Authors Zhao H , Zhang M, Zhen Y, Tang Y

Received 16 March 2022

Accepted for publication 26 May 2022

Published 9 June 2022 Volume 2022:15 Pages 5591—5598


Checked for plagiarism Yes

Review by Single anonymous peer review

Peer reviewer comments 2

Editor who approved publication: Dr Scott Fraser

Hang Zhao,1 Miaomiao Zhang,2 Yunfeng Zhen,1 Yong Tang1

1Endocrinology Department, Hebei General Hospital, Shijiazhuang, Hebei, 050051, People’s Republic of China; 2Graduate School of Hebei Medical University, Shijiazhuang, Hebei, 050017, People’s Republic of China

Correspondence: Yong Tang, Endocrinology Department, Hebei General Hospital, 348, Heping West Road, Shijiazhuang, Hebei, 050051, People’s Republic of China, Email [email protected]

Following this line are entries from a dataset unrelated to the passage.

(* ===== verification/DevPerfModel.v ===== *)
(** * The interference model and the performance model of one device type
    ([scheduler/interference_model.h], [scheduler/interference_model.cpp],
    [scheduler/device_perf_model.h], [scheduler/device_perf_model.cpp]).

    Text files are given as the list of their (newline-terminated) lines. *)
From Stdlib Require Import ZArith SpecFloat String Lia.
From S2P Require Import Prelude CppFloat CppStd LatencyModel.

(** ** [InterferenceModel] *)
Record InterferenceModel : Type := {
  _intModelConsts : list spec_float;
  _utilInfo : gmap (string * Z) (list spec_float) }.

Definition empty_interference_model : InterferenceModel :=
  {| _intModelConsts := []; _utilInfo := ∅ |}.

(** [n] comma-separated [double]s, the last token being kept by the caller. *)
Fixpoint read_doubles (n : nat) (rest : option string) (token : string) :
    outcome (list spec_float) :=
  match n with
  | O => mret []
  | S n' =>
      let '(token, rest) := getline rest token in
      x ← stod token;
      xs ← read_doubles n' rest token;
      mret (x :: xs)
  end.

(** One row [name,batch,duration,sm,l2,mem,ach_occu,the_occu]; percentages are
    stored as fractions. *)
Definition util_row (line token : string) :
    outcome (string * Z * list spec_float * string) :=
  let '(token, rest) := getline (Some line) token in
  let name := token in
  let '(token, rest) := getline rest token in
  batch ← stoi token;
  let '(token, rest) := getline rest token in
  duration ← stod token;
  utils ← read_doubles 5 rest token;
  mret (name, batch, duration :: map (fun u => ddiv u (i2d 100)) utils, token).

Fixpoint util_rows (lines : list string) (token : string)
    (m : gmap (string * Z) (list spec_float)) : outcome (gmap (string * Z) (list spec_float)) :=
  match lines with
  | [] => mret m
  | line :: lines' =>
      '(name, batch, consts, token) ← util_row line token;
      util_rows lines' token (<[(name, batch) := consts]> m)
  end.

Definition _setup (input_file1 input_file2 : list string) (im : InterferenceModel) :
    outcome InterferenceModel :=
  let line := default ""%string (input_file1 !! 1%nat) in
  consts ← read_doubles 5 (Some line) "";
  util ← util_rows (tail input_file2) "" (_utilInfo im);
  mret {| _intModelConsts := _intModelConsts im ++ consts; _utilInfo := util |}.

Definition interference_setup (model_const_file util_file : list string)
    (im : InterferenceModel) : outcome InterferenceModel :=
  _setup model_const_file util_file im.

Definition lenet_family (model : string) : string :=
  if is_lenet model then "lenet"%string else model.

(** [(int)exp2((int)log2(batch))] and the next power of two, capped at 32. *)
Definition batch_below (batch : Z) : Z := if (batch <=? 0)%Z then 0%Z else (2 ^ Z.log2 batch)%Z.
Definition batch_top (batch : Z) : Z := Z.min 32 (i32 (batch_below batch * 2)).
Definition batch_ratio (batch : Z) : spec_float :=
  if (batch_top batch =? batch_below batch)%Z then i2d 1
  else ddiv (i2d (i32 (batch - batch_below batch))) (i2d (i32 (batch_top batch - batch_below batch))).

(** [_utilInfo[(model,batch)][i]]; an absent row is an empty vector, and
    reading it is out of range. *)
Definition util_at (im : InterferenceModel) (model : string) (batch : Z) (i : nat) :
    outcome spec_float :=
  deref (match _utilInfo im !! (model, batch) with Some v => v !! i | None => None end).

(** The utilisation [i] at [batch], between the two profiled powers of two. *)
Definition util_between (im : InterferenceModel) (model : string) (batch : Z) (i : nat) :
    outcome spec_float :=
  top ← util_at im model (batch_top batch) i;
  below ← util_at im model (batch_below batch) i;
  mret (dadd (dmul top (batch_ratio batch))
             (dmul below (dsub (i2d 1) (batch_ratio batch)))).

Definition scale_part (u : spec_float) (partition : Z) : spec_float :=
  ddiv (dmul u (i2d partition)) (i2d 100).

Definition im_getInterference (im : InterferenceModel)
    (my_model : string) (my_batch my_partition : Z)
    (your_model : string) (your_batch your_partition : Z) : outcome spec_float :=
  let my_model := lenet_family my_model in
  let your_model := lenet_family your_model in
  my_l2_util ← util_between im my_model my_batch 2;
  your_l2_util ← util_between im your_model your_batch 2;
  my_dram_util ← util_between im my_model my_batch 3;
  your_dram_util ← util_between im your_model your_batch 3;
  let my_l2_util := scale_part my_l2_util my_partition in
  let your_l2_util := scale_part your_l2_util your_partition in
  let my_dram_util := scale_part my_dram_util my_partition in
  let your_dram_util := scale_part your_dram_util your_partition in
  c0 ← deref (_intModelConsts im !! 0%nat);
  c1 ← deref (_intModelConsts im !! 1%nat);
  c2 ← deref (_intModelConsts im !! 2%nat);
  c3 ← deref (_intModelConsts im !! 3%nat);
  c4 ← deref (_intModelConsts im !! 4%nat);
  mret (dadd (dadd (dadd (dadd (dmul c0 my_l2_util) (dmul c1 your_l2_util))
          (dmul c2 my_dram_util)) (dmul c3 your_dram_util)) c4).

(** ** [DevPerfModel] *)
Record DevPerfModel : Type := {
  _latModel : LatencyModel; _intModel : InterferenceModel; _devMem : Z }.

Definition empty_dev_perf_model : DevPerfModel :=
  {| _latModel := empty_latency_model; _intModel := empty_interference_model; _devMem := 0 |}.

Definition set_latModel (lm : LatencyModel) (d : DevPerfModel) : DevPerfModel :=
  {| _latModel := lm; _intModel := _intModel d; _devMem := _devMem d |}.

Definition dev_setup (latency_info_file model_const_file util_file : list string)
    (dev_mem : Z) : M DevPerfModel unit :=
  _ ← zoom _latModel set_latModel (setupTable latency_info_file);
  d ← get;
  im ← lift (interference_setup model_const_file util_file (_intModel d));
  put {| _latModel := _latModel d; _intModel := im; _devMem := dev_mem |}.

Definition dev_getLatency (model : string) (batch part : Z) : M DevPerfModel spec_float :=
  zoom _latModel set_latModel (getLatency model batch part).

Definition dev_getGPURatio (model : string) (batch part : Z) : M DevPerfModel spec_float :=
  zoom _latModel set_latModel (getGPURatio model batch part).

(** The [double] result is returned as a [float]. *)
Definition dev_getInterference (my_model : string) (my_batch my_partition : Z)
    (your_model : string) (your_batch your_partition : Z) : M DevPerfModel spec_float :=
  d ← get;
  alpha ← lift (im_getInterference (_intModel d) my_model my_batch my_partition
                  your_model your_batch your_partition);
  mret (d2f alpha).

Definition getDevMem (d : DevPerfModel) : Z := _devMem d.

(** ** Batch windows *)
Lemma batch_window b : (1 <= b <= 32)%Z ->
  (1 <= batch_below b <= b)%Z /\ (b <= batch_top b <= 32)%Z /\ (batch_below b <= batch_top b)%Z /\
  (b < batch_top b \/ b = 32)%Z.
Proof.
  intros Hb. unfold batch_top, batch_below.
  replace (b <=? 0)%Z with false by (symmetry; apply Z.leb_gt; lia).
  pose proof (Z.log2_spec b ltac:(lia)) as [Hl Hu].
  assert (Hlog : (0 <= Z.log2 b <= 5)%Z).
  { split; [apply Z.log2_nonneg|]. change 5%Z with (Z.log2 32). apply Z.log2_le_mono. lia. }
  rewrite Z.pow_succ_r in Hu by lia.
  assert (1 <= 2 ^ Z.log2 b)%Z by (apply (Z.pow_le_mono_r 2 0); lia).
  rewrite i32_id by (unfold in_i32, INT_MIN, INT_MAX; lia).
  lia.
Qed.

Lemma batch_below_pow2 k : (0 <= k <= 5)%Z -> batch_below (2 ^ k) = (2 ^ k)%Z.
Proof.
  intros Hk. unfold batch_below.
  replace (2 ^ k <=? 0)%Z with false
    by (symmetry; apply Z.leb_gt; apply Z.pow_pos_nonneg; lia).
  by rewrite Z.log2_pow2 by lia.
Qed.

(** The model has a row for every batch size the window of [b] needs. *)
Definition util_covers (im : InterferenceModel) (model : string) (b : Z) : Prop :=
  forall b', b' = batch_below b \/ b' = batch_top b ->
    exists v, _utilInfo im !! (model, b') = Some v /\ (4 <= length v)%nat.

Lemma util_between_total im model b i :
  util_covers im model b -> (i < 4)%nat -> exists u, util_between im model b i = Done u.
Proof.
  intros Hc Hi. unfold util_between, util_at.
  destruct (Hc (batch_top b)) as (vt & -> & Ht); [by right|].
  destruct (Hc (batch_below b)) as (vb & -> & Hb); [by left|].
  destruct (lookup_lt_is_Some_2 vt i) as [x ->]; [lia|].
  destruct (lookup_lt_is_Some_2 vb i) as [y ->]; [lia|]. cbn. eauto.
Qed.

(** With the five constants and the needed rows loaded, the prediction is
    defined. *)
Lemma im_getInterference_total im m1 b1 p1 m2 b2 p2 :
  length (_intModelConsts im) = 5%nat ->
  util_covers im (lenet_family m1) b1 -> util_covers im (lenet_family m2) b2 ->
  exists a, im_getInterference im m1 b1 p1 m2 b2 p2 = Done a.
Proof.
  intros Hc H1 H2. unfold im_getInterference.
  destruct (util_between_total im _ b1 2 H1) as [? ->]; [lia|].
  destruct (util_between_total im _ b2 2 H2) as [? ->]; [lia|].
  destruct (util_between_total im _ b1 3 H1) as [? ->]; [lia|].
  destruct (util_between_total im _ b2 3 H2) as [? ->]; [lia|].
  destruct (_intModelConsts im) as [|c0 [|c1 [|c2 [|c3 [|c4 [|]]]]]]; try done. cbn. eauto.
Qed.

Purpose: To investigate the relationships between glycated hemoglobin (HbA1c) level and bone turnover markers (BTMs) in patients with type 2 diabetes mellitus (T2DM) but no diabetic nephropathy.
Patients and Methods: Patients with T2DM were recruited at Hebei General Hospital in China. The participants were allocated to three groups: an HbA1c < 7% group, an HbA1c 7%– 9% group, and an HbA1c ≥ 9% group. Their general characteristics, biochemical indices, and BTM concentrations were recorded.
Results: The ages of the HbA1c < 7% group and the HbA1c 7%– 9% group were significantly higher than that of the HbA1c ≥ 9% group (P< 0.05). The prevalence of a history of hypertension in the HbA1c 7%– 9% group was significantly higher than that in the HbA1c ≥ 9% group. The circulating low-density lipoprotein-cholesterol concentration in the HbA1c ≥ 9% group and the apolipoprotein B concentration in the HbA1c 7%– 9% group were significantly higher than those in the HbA1c < 7% group (P< 0.05). Compared with that in the HbA1c < 7% group, the circulating 25-hydroxyvitamin D (25OHD) concentration was significantly lower in the HbA1c ≥ 9% group (P< 0.05). Additionally, the circulating 25OHD and osteocalcin (OC) concentrations negatively correlated with HbA1c (P< 0.05).
Conclusion: An increase in HbA1c is associated with gradual decreases in the circulating concentrations of 25OHD and OC.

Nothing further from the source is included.